Hardy-Weinberg Equilibrium is used to describe the genotype distribution of a population when it is large, self-contained, and randomly mating. The equilibrium can be summarized as, if *p* is the frequency of one allele (*A*) and *q* is the frequency of the alternative allele (*a*) for a biallelic locus, then the HWE-expected frequency will be *p*^{2} for the *AA* genotype, 2*pq* for the *Aa* genotype, and *q*^{2} for the *aa* genotype. The three genotypic proportions should sum to 1, as should the allele frequencies (Hardy, 1908; Weinberg, 1908).

Many methods have been developed to test HWE. Weir (1996) and Emigh (1980) provide summaries of these methods. A *χ*^{2} test is commonly used to assess a departure from HWE. Exact tests of a departure from HWE have been developed for studies with small sample sizes (Haldane 1954; Wigginton, Cutler, and Abecasis, 2005).

Testing HWE is commonly conducted for genotyping quality control (Gomes, Collins, *et al*., 1999; Xu, Turner, *et al*., 2002). Some view the testing as an essential step in genetic association studies (Xu, Turner, *et al*., 2002; Thakkinstian, McElduff, *et al*., 2005); however, others caution such use (Nielsen, Ehm, and Weir, 1999; Wittke-Thompson, Pluzhnikov, Cox, 2005; Zou and Donner, 2006). Nielson, Ehm, *et al*. (1999) point out that HWE is generally expected to be distorted in the case sample in the region of association. Zou and Donner (2006) suggest testing for HWE should not be used as a tool for identifying genotyping errors when it is tested in a single sample. Wittke-Thompson, Pluzhnikov, Cox (2005) provide a framework to guide the interpretation of a DHWE for case-control studies. They suggest that if a DHWE in cases or in both cases and controls is detected, it does not necessarily imply genotyping errors. Rather than discarding the data, the underlying disease-genotype association should be investigated. The association may explain the observed DHWE. If not, other possible explanations such as “genotyping error, chance, failure of assumptions underlying Hardy-Weinberg expectations” should be explored. In their framework, they explicitly assume the genotype is in HWE in the population.

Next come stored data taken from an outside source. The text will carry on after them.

Record TaskWorktreeRecord : Set := {
  twr_task_id : string;
  twr_base_commit : string;
  twr_branch_name : string;
  twr_path : string;
}.
Record _RegisteredWorktree : Set := {
  rw_path : string;
  rw_head : option string;
  rw_branch_ref : option string;
  rw_locked_reason : option string;
  rw_prunable_reason : option string;
}.
Record TaskWorktreeManager : Set := {
  twm_base_workspace : LocalGitWorkspace;
  twm_root : string;
  twm_base_commit : string;
}.

Definition full_commit (s : string) : bool := hex_string is_any_hex 40 64 s.
Definition _BRANCH_NAMESPACE : string := "devflow/task".
Definition _validate_task_id (task_id : string) : result string :=
  check (negb (bool_decide (task_id = "")) && bool_decide (task_id = strip task_id)
         && (str_len task_id <=? 128)%nat && matches_id_pattern task_id) ValueError
    "task_id must use the TaskContract task_id format" ;;
  Ok task_id.

(** [re.sub(r"[^A-Za-z0-9_-]+", "-", s)] *)
Definition is_slug_char (c : ascii) : bool :=
  is_alnum c || bool_decide (c = "_"%char) || bool_decide (c = "-"%char).
Fixpoint sub_runs (in_run : bool) (l : list ascii) : list ascii :=
  match l with
  | [] => []
  | c :: l =>
      if is_slug_char c then c :: sub_runs false l
      else if in_run then sub_runs true l else "-"%char :: sub_runs true l
  end.
(** [s.strip("-_")] *)
Fixpoint drop_dashes (l : list ascii) : list ascii :=
  match l with
  | c :: l' => if bool_decide (c = "-"%char) || bool_decide (c = "_"%char) then drop_dashes l' else l
  | [] => []
  end.
Definition strip_dashes (l : list ascii) : list ascii :=
  reverse (drop_dashes (reverse (drop_dashes l))).
Definition task_slug (normalized : string) : string :=
  let slug := lower (of_chars (strip_dashes (sub_runs false (chars normalized)))) in
  str_take 48 (if bool_decide (slug = "") then "task" else slug).

(** What the merge queue uses of a worktree manager: the run base and the
    identity of a task's branch and path.  [TaskWorktreeManager] and
    [GenerationBoundWorktreeView] provide it; both promise branch names that
    fit an integration record. *)
Record WorktreeView `{Machine} : Type := {
  view_base_commit : string;
  view_record_for : string → option string → M Host TaskWorktreeRecord;
}.
Class WorktreeViewLaws `{Machine} (v : WorktreeView) : Prop := {
  view_base_ok : text_ok 40 64 (view_base_commit v) = true;
  view_branch_ok t base h record h' :
    view_record_for v t base h = (Ok record, h') → text_ok 1 512 (twr_branch_name record) = true;
}.

Section manager.
Context `{Machine}.
Context (sha256 : string → string).
Implicit Types self : TaskWorktreeManager.

Definition task_digest (normalized : string) : string := str_take 12 (sha256 normalized).
Definition branch_for (task_id : string) : string :=
  _BRANCH_NAMESPACE +:+ "/" +:+ task_slug task_id +:+ "-" +:+ task_digest task_id.

Definition worktree_git_at (root : string) (env : list (string * string)) (arguments : list string)
    (must_succeed : bool) : M Host CompletedProcess :=
  completed ← git_command TaskWorktreeError "git executable is not available"
                "git worktree command exceeded the configured timeout" root env arguments;
  if must_succeed && negb (returncode completed =? 0) then
    let err := strip (Git.stderr completed) in
    let out := strip (Git.stdout completed) in
    throw TaskWorktreeError ("git worktree command failed: "
      +:+ (if negb (bool_decide (err = "")) then err
           else if negb (bool_decide (out = "")) then out else "unknown git error"))
  else mret completed.
Definition worktree_git self (arguments : list string) (must_succeed : bool) : M Host CompletedProcess :=
  worktree_git_at (ws_root (twm_base_workspace self)) [] arguments must_succeed.
Definition _commit_environment : list (string * string) :=
  [("GIT_AUTHOR_NAME", "DevFlow"); ("GIT_AUTHOR_EMAIL", "devflow@local.invalid");
   ("GIT_COMMITTER_NAME", "DevFlow"); ("GIT_COMMITTER_EMAIL", "devflow@local.invalid")].

(** The part of [__init__] that talks to Git. *)
Definition _freeze_base_commit (base_workspace : LocalGitWorkspace) (current_head : string)
    (requested : option string) : M Host string :=
  match requested with
  | None => mret current_head
  | Some requested =>
      let git args := worktree_git_at (ws_root base_workspace) [] args false in
      ensure (full_commit requested) ValueError
        "frozen base commit must be a full 40-64 character hexadecimal id" ;;
      resolved ← git ["rev-parse"; "--verify"; requested +:+ "^{commit}"];
      let canonical := strip (Git.stdout resolved) in
      ensure ((returncode resolved =? 0) && full_commit canonical) TaskWorktreeError
        "frozen base commit does not exist in the repository" ;;
      ancestor ← git ["merge-base"; "--is-ancestor"; canonical; current_head];
      if returncode ancestor =? 0 then mret canonical
      else
        ensure (returncode ancestor =? 1) TaskWorktreeError
          "Git could not validate frozen base ancestry" ;;
        descendant ← git ["merge-base"; "--is-ancestor"; current_head; canonical];
        if returncode descendant =? 0 then mret canonical
        else
          ensure (returncode descendant =? 1) TaskWorktreeError
            "Git could not validate frozen base ancestry" ;;
          throw TaskWorktreeError
            "frozen base commit must remain on the managed repository HEAD ancestry"
  end.
Definition TaskWorktreeManager_init (base_workspace : LocalGitWorkspace) (resolved_root : string)
    (frozen_base_commit : option string) : M Host TaskWorktreeManager :=
  dirty ← changed_files base_workspace;
  ensure (bool_decide (dirty = [])) TaskWorktreeError
    "base workspace must be clean before freezing a worktree base" ;;
  ensure (negb (is_relative_to resolved_root (ws_root base_workspace))) ValueError
    "worktree root must be outside the base repository" ;;
  head ← worktree_git_at (ws_root base_workspace) [] ["rev-parse"; "--verify"; "HEAD^{commit}"] true;
  let current_head := strip (Git.stdout head) in
  ensure (full_commit current_head) TaskWorktreeError
    "Git did not return a full immutable base commit id" ;;
  base_commit ← _freeze_base_commit base_workspace current_head frozen_base_commit;
  mret {| twm_base_workspace := base_workspace; twm_root := resolved_root;
          twm_base_commit := base_commit |}.

Definition _resolve_task_base self (requested : option string) : M Host string :=
  match requested with
  | None => mret (twm_base_commit self)
  | Some requested =>
      ensure (full_commit requested) ValueError
        "task base commit must be a full 40-64 character hexadecimal id" ;;
      resolved ← worktree_git self ["rev-parse"; "--verify"; requested +:+ "^{commit}"] false;
      let canonical := strip (Git.stdout resolved) in
      ensure ((returncode resolved =? 0) && full_commit canonical) TaskWorktreeError
        "requested task base commit does not exist in the repository" ;;
      ancestry ← worktree_git self
        ["merge-base"; "--is-ancestor"; twm_base_commit self; canonical] false;
      ensure (negb (returncode ancestry =? 1)) TaskWorktreeError
        "requested task base commit must descend from the frozen run base" ;;
      ensure (returncode ancestry =? 0) TaskWorktreeError
        "Git could not validate the requested task base ancestry" ;;
      mret canonical
  end.
Definition _validate_branch_name self (branch_name : string) : M Host unit :=
  result ← worktree_git self ["check-ref-format"; "--branch"; branch_name] false;
  ensure (returncode result =? 0) TaskWorktreeError
    ("generated invalid Git task branch name: " +:+ branch_name).
Definition record_for self (task_id : string) (base_commit : option string)
    : M Host TaskWorktreeRecord :=
  normalized ← lift (_validate_task_id task_id);
  task_base ← _resolve_task_base self base_commit;
  let branch_name := branch_for normalized in
  let path := path_join (twm_root self) (task_slug normalized +:+ "-" +:+ task_digest normalized) in
  _validate_branch_name self branch_name ;;
  mret {| twr_task_id := normalized; twr_base_commit := task_base; twr_branch_name := branch_name;
          twr_path := path |}.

The current work develops a likelihood ratio test for testing HWE in the study population. Our test uses data from both case and control samples, and the procedure accounts for the underlying disease models. We estimate the parameters in the model by minimizing the deviance, thus, the estimates are maximum likelihood estimates. The difference between the deviances of two nested models follows a *χ*^{2} distribution. This forms a likelihood ratio test for the population HWE.

When we infer the disease-genotype association, HWE or a possible DHWE are explicitly incorporated into the model. A DHWE could be due to a variety of reasons such as genotyping errors, population selection, population stratification, or the sampling plan of the study. If they come into play, then it is likely these problems will impact both cases and controls. The purpose of the likelihood ratio test of the population HWE is to prompt the investigators to think about these issues in addition to possible genotyping errors. If a DHWE is detected and genotyping errors are ruled out, our unified framework enables us to model the association under DHWE in contrast to the current practice that testing HWE is a middle step in the analysis of association studies.

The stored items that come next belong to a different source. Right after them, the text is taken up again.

(* ===== verification/RepairQueue.v ===== *)
(** * RepairQueue: recovering a queue that has repaired conflicts

    [runtime/repair_merge_queue.py]: [RepairAwareTopologicalMergeQueue]
    overrides how a recovered commit is accepted, when its message says that it
    repairs a conflict, and lets a conflict marker that was repaired pass. *)
From stdpp Require Import options.
From S2P Require Import Prelude Contracts Dag Scheduler RunModels Lease Merge Reconcile Git Worktree MergeQueue.
Open Scope Z_scope.

Definition _REPAIR_FLAG : string := "DevFlow-Integration-Repair: true".
Definition _REPAIR_PREFIXES : list (string * string) :=
  [("DevFlow-Conflict-Marker: ", "conflict_marker");
   ("DevFlow-Conflict-Evidence-Fingerprint: ", "evidence_fingerprint");
   ("DevFlow-Policy-Fingerprint: ", "policy_fingerprint");
   ("DevFlow-Human-Decision-Commit: ", "human_decision_commit")].

(** [_parse_repair_metadata] of a message: [None] for a clean integration. *)
Definition repair_metadata_of (message : string) : result (option (gmap string string)) :=
  let lines := splitlines message in
  if decide (_REPAIR_FLAG ∈ lines) then
    metadata ← read_fields
      (Exn MergeQueueError "integration repair commit contains duplicate metadata")
      (Exn MergeQueueError "integration repair commit is missing required metadata")
      _REPAIR_PREFIXES lines;
    Ok (Some metadata)
  else
    check (negb (existsb (λ line, existsb (λ p, str_startswith p.1 line) _REPAIR_PREFIXES) lines))
      MergeQueueError "integration commit contains incomplete repair metadata" ;;
    Ok None.
Definition _require_sha256 (value label : string) : result unit :=
  check (hex_string is_lower_hex 64 64 value) MergeQueueError
    (label +:+ " is not a lowercase SHA-256 digest").
(** The loop over [expected_marker]. *)
Definition marker_matches (marker_metadata : gmap string string) (u : unit)
    (expected : string * string) : result unit :=
  value ← field_of marker_metadata expected.1;
  check (bool_decide (value = expected.2)) MergeQueueError
    ("repair conflict marker metadata mismatch: " +:+ expected.1).

Section repair_queue.
Context `{Machine}.
Notation Q := (M (TopologicalMergeQueue * Host)).

Definition _parse_repair_metadata (self : TopologicalMergeQueue) (commit : string)
    : M Host (option (gmap string string)) :=
  output ← queue_git self [] ["show"; "-s"; "--format=%B"; commit] true;
  lift (repair_metadata_of (Git.stdout output)).
Definition repaired_attempt (task : RecoveredTask) (previous_head commit marker evidence policy
    decision : string) (n : Z) : MergeQueueAttempt := {|
  mqa_sequence := n; mqa_task_id := rt_task_id task; mqa_task_branch := rt_branch task;
  mqa_task_base_commit := rt_base task; mqa_task_commit := rt_commit task;
  mqa_previous_integration_commit := previous_head; mqa_outcome := REPAIRED;
  mqa_integration_commit := Some commit; mqa_failure := None;
  mqa_conflict_marker_commit := Some marker; mqa_conflict_evidence_fingerprint := Some evidence;
  mqa_policy_fingerprint := Some policy; mqa_human_decision_commit := Some decision |}.
(** [self._resolve_tree(a) != self._resolve_tree(b)] *)
Definition same_tree (a b error : string) : Q unit :=
  left_tree ← on_host (λ self, _resolve_tree self a);
  right_tree ← on_host (λ self, _resolve_tree self b);
  ensure (bool_decide (left_tree = right_tree)) MergeQueueError error.
Definition only_parent (commit parent error : string) : Q unit :=
  parents ← on_host (λ self, _commit_parents self commit);
  ensure (bool_decide (parents = [parent])) MergeQueueError error.
Definition _recover_repaired_attempt (task : RecoveredTask) (previous_head commit : string)
    (repair : gmap string string) : Q unit :=
  merge ← on_host (λ self, merge_tree self previous_head (rt_commit task));
  ensure (returncode merge =? 1) MergeQueueError
    "repair-marked integration no longer reproduces the conflict it claims to repair" ;;
  marker ← lift (field_of repair "conflict_marker");
  lift (_require_full_oid marker "repair conflict marker") ;;
  only_parent marker previous_head "repair conflict marker has an unexpected parent" ;;
  same_tree marker previous_head "repair conflict marker unexpectedly changes repository tree" ;;
  marker_metadata ← on_host (λ self, _parse_conflict_message self marker);
  lift (fold_result (marker_matches marker_metadata) tt
    [("task", rt_task_id task); ("branch", rt_branch task); ("base", rt_base task);
     ("commit", rt_commit task); ("integration_head", previous_head)]) ;;
  evidence ← lift (field_of repair "evidence_fingerprint");
  lift (_require_sha256 evidence "conflict evidence fingerprint") ;;
  policy ← lift (field_of repair "policy_fingerprint");
  lift (_require_sha256 policy "policy fingerprint") ;;
  decision_commit ← lift (field_of repair "human_decision_commit");
  lift (_require_full_oid decision_commit "human decision commit") ;;
  only_parent decision_commit marker
    "repair human decision commit is not bound to the conflict marker" ;;
  same_tree decision_commit marker
    "repair human decision commit unexpectedly changes tree state" ;;
  self ← queue;
  failure ← lift (_merge_conflict_failure (rt_task_id task) previous_head (rt_commit task)
                    (q_conflict_ref self) marker (Git.stdout merge) (Git.stderr merge));
  append_attempt (λ n, plain_attempt n (rt_task_id task) (rt_branch task) (rt_base task)
    (rt_commit task) previous_head CONFLICT None (Some failure)) ;;
  append_attempt (repaired_attempt task previous_head commit marker evidence policy decision_commit).
(** The loop body of the overriding [_recover_successful_history] after the
    checks it shares with the base class. *)
Definition accept_repaired (task : RecoveredTask) (expected_previous commit : string) : Q unit :=
  repair ← on_host (λ self, _parse_repair_metadata self commit);
  match repair with
  | None => accept_clean task expected_previous commit
  | Some repair => _recover_repaired_attempt task expected_previous commit repair
  end.
(** The overriding [_recover_successful_history]. *)
Definition repair_recover_successful_history : TaskDAG → string → Q unit :=
  _recover_successful_history accept_repaired.
(** The most recent repair of [marker]. *)
Definition repaired_by (marker : string) (attempts : list MergeQueueAttempt)
    : option MergeQueueAttempt :=
  last (filter (λ a, mqa_outcome a = REPAIRED ∧ mqa_conflict_marker_commit a = Some marker) attempts).
Definition recover_repaired_marker (scheduler : DAGScheduler) : Q unit :=
  existing ← on_host (λ self, ref_status self (q_conflict_ref self));
  if existing =? 1 then mret tt
  else
    ensure (existing =? 0) MergeQueueError
      "Git could not determine integration-conflict ref existence" ;;
    marker ← on_host (λ self,
      _resolve_commit self (q_conflict_ref self) "integration conflict marker");
    self ← queue;
    match repaired_by marker (q_attempts self) with
    | Some repaired =>
        only_parent marker (mqa_previous_integration_commit repaired)
          "resolved conflict marker parent changed after repair" ;;
        same_tree marker (mqa_previous_integration_commit repaired)
          "resolved conflict marker tree changed after repair"
    | None => _recover_conflict_marker scheduler
    end.
(** [RepairAwareTopologicalMergeQueue(...)] *)
Definition RepairAwareTopologicalMergeQueue_init : DAGScheduler → WorktreeView →
    LocalGitWorkspace → string → M Host TopologicalMergeQueue :=
  queue_init accept_repaired recover_repaired_marker.
End repair_queue.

The rest of the manuscript is organized as follows. Section 2.1 summarizes common genetic disease models. In Section 2.2, we develop the likelihood ratio test for population HWE. In Sections 3.1 and 3.2, we demonstrate our methods in detail using data from two genetic association studies conducted at Vanderbilt University Medical Center. Then we revisit some examples discussed by Wittke-Thompson, Pluzhnikov and Cox (2005). We developed the analysis software in R and it can be obtained from the corresponding author.

We first summarize the common disease models presented in Wittke-Thompson, Pluzhnikov, Cox (2005). Then we develop a likelihood ratio test for testing HWE in the study population.

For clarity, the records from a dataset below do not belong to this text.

(* ===== verification/QueueExample.v ===== *)
(** * QueueExample: a queue at work

    The merge queue on the small repository of [ToyGit]: three tasks of a
    diamond, the second and third of which change the same file.  Its states
    are the inputs of the witnesses. *)
From stdpp Require Import options.
From S2P Require Import Prelude Contracts Dag DagFacts Scheduler RunModels Merge Git Worktree MergeQueue RepairQueue ToyGit.
Open Scope Z_scope.

Definition toy_sha256 (_ : string) : string := of_chars (replicate 64 "a"%char).
Definition toy_file (name content : string) : toy_tree := {[name := content]}.
Definition task_ref (t : string) : string := "refs/heads/" +:+ branch_for toy_sha256 t.
(** The run base and one commit per task. *)
Definition example_repo : toy_repo := {|
  tr_trees := [toy_file "src/x.py" "0"; <["src/y.py" := "a"]> (toy_file "src/x.py" "0");
               toy_file "src/x.py" "b"; toy_file "src/x.py" "c"];
  tr_commits := [
    {| tc_tree := 0; tc_parents := []; tc_message := "base" |};
    {| tc_tree := 1; tc_parents := [0%nat]; tc_message := "DevFlow task a" |};
    {| tc_tree := 2; tc_parents := [0%nat]; tc_message := "DevFlow task b" |};
    {| tc_tree := 3; tc_parents := [0%nat]; tc_message := "DevFlow task c" |}];
  tr_refs := <["HEAD" := 0%nat]> (<[task_ref "a" := 1%nat]> (<[task_ref "b" := 2%nat]>
               {[task_ref "c" := 3%nat]}));
|}.
Definition example_workspace : LocalGitWorkspace := {| ws_root := "/repo" |}.
Definition example_manager : TaskWorktreeManager := {|
  twm_base_workspace := example_workspace; twm_root := "/worktrees"; twm_base_commit := commit_oid 0 |}.
Definition example_view : WorktreeView := manager_view toy_sha256 example_manager.

Definition example_operations : list operation :=
  [OpStart "a"; OpSucceed "a"; OpStart "b"; OpStart "c"; OpSucceed "c"; OpSucceed "b"].
Definition example_scheduler : DAGScheduler := after fresh example_operations.
Definition example_run (t : string) : SingleTaskRunResult := {|
  sr_task_id := t; sr_status := RUN_SUCCEEDED; sr_events := []; sr_developer := None;
  sr_verifications := []; sr_reviews := []; sr_repairs := []; sr_failures := [];
  sr_changed_files := []; sr_repair_attempts := 0; sr_agent_models := []; sr_agent_usage := [];
  sr_context_state := None |}.
Definition example_result (t : string) (k : nat) : WorkerTaskResult := {|
  wtr_task_id := t; wtr_scheduler_state := Scheduler.SUCCEEDED;
  wtr_worktree_path := Some ("/worktrees/" +:+ task_slug t +:+ "-" +:+ task_digest toy_sha256 t);
  wtr_branch_name := Some (branch_for toy_sha256 t); wtr_base_commit := Some (commit_oid 0);
  wtr_commit_sha := Some (commit_oid k); wtr_run_result := Some (example_run t);
  wtr_failures := []; wtr_duration_ms := 5 |}.
(** The three results, as the workers finished. *)
Definition example_results : list WorkerTaskResult :=
  [example_result "c" 3; example_result "a" 1; example_result "b" 2].

Definition blank : TopologicalMergeQueue :=
  blank_queue example_view example_workspace "run-1" (vd_order diamond).
Definition queue_or_blank {A} (x : result A * (TopologicalMergeQueue * Host)) := x.2.
(** The queue on the fresh repository. *)
Definition first_queue : TopologicalMergeQueue * Host :=
  match TopologicalMergeQueue_init example_scheduler example_view example_workspace "run-1" example_repo with
  | (Ok q, h) => (q, h)
  | (Raise _, h) => (blank, h)
  end.
(** After the wave: [a] and [b] are integrated, [c] conflicts with [b]. *)
Definition second_queue : TopologicalMergeQueue * Host :=
  (integrate example_scheduler example_results first_queue).2.

Example first_queue_made :
  is_ok (TopologicalMergeQueue_init example_scheduler example_view example_workspace "run-1"
           example_repo).1 = true.
Proof. vm_compute. reflexivity. Qed.
Example wave_outcome :
  is_ok (integrate example_scheduler example_results first_queue).1 = true
  ∧ q_integrated second_queue.1 = ["a"; "b"] ∧ q_stopped second_queue.1 = true.
Proof. vm_compute. auto. Qed.
(** A process that starts again on the repository recovers the same record. *)
Example wave_recovered :
  (q ← (TopologicalMergeQueue_init example_scheduler example_view example_workspace "run-1"
          second_queue.2).1; queue_snapshot q) = queue_snapshot second_queue.1.
Proof. vm_compute. reflexivity. Qed.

Wittke-Thompson, Pluzhnikov, Cox (2005) explicitly assume the susceptibility locus is in HWE in the study population. This assumption implies the genotype distribution follows

$$Pr\left(AA\right)={p}^{2},\phantom{\rule{1em}{0ex}}Pr\left(Aa\right)=2pq,\phantom{\rule{1em}{0ex}}Pr\left(aa\right)={q}^{2},$$

(1)

where *p* is the population frequency of the wild-type allele (*A*), and *q* is the population frequency of the disease-susceptibility allele (*a*).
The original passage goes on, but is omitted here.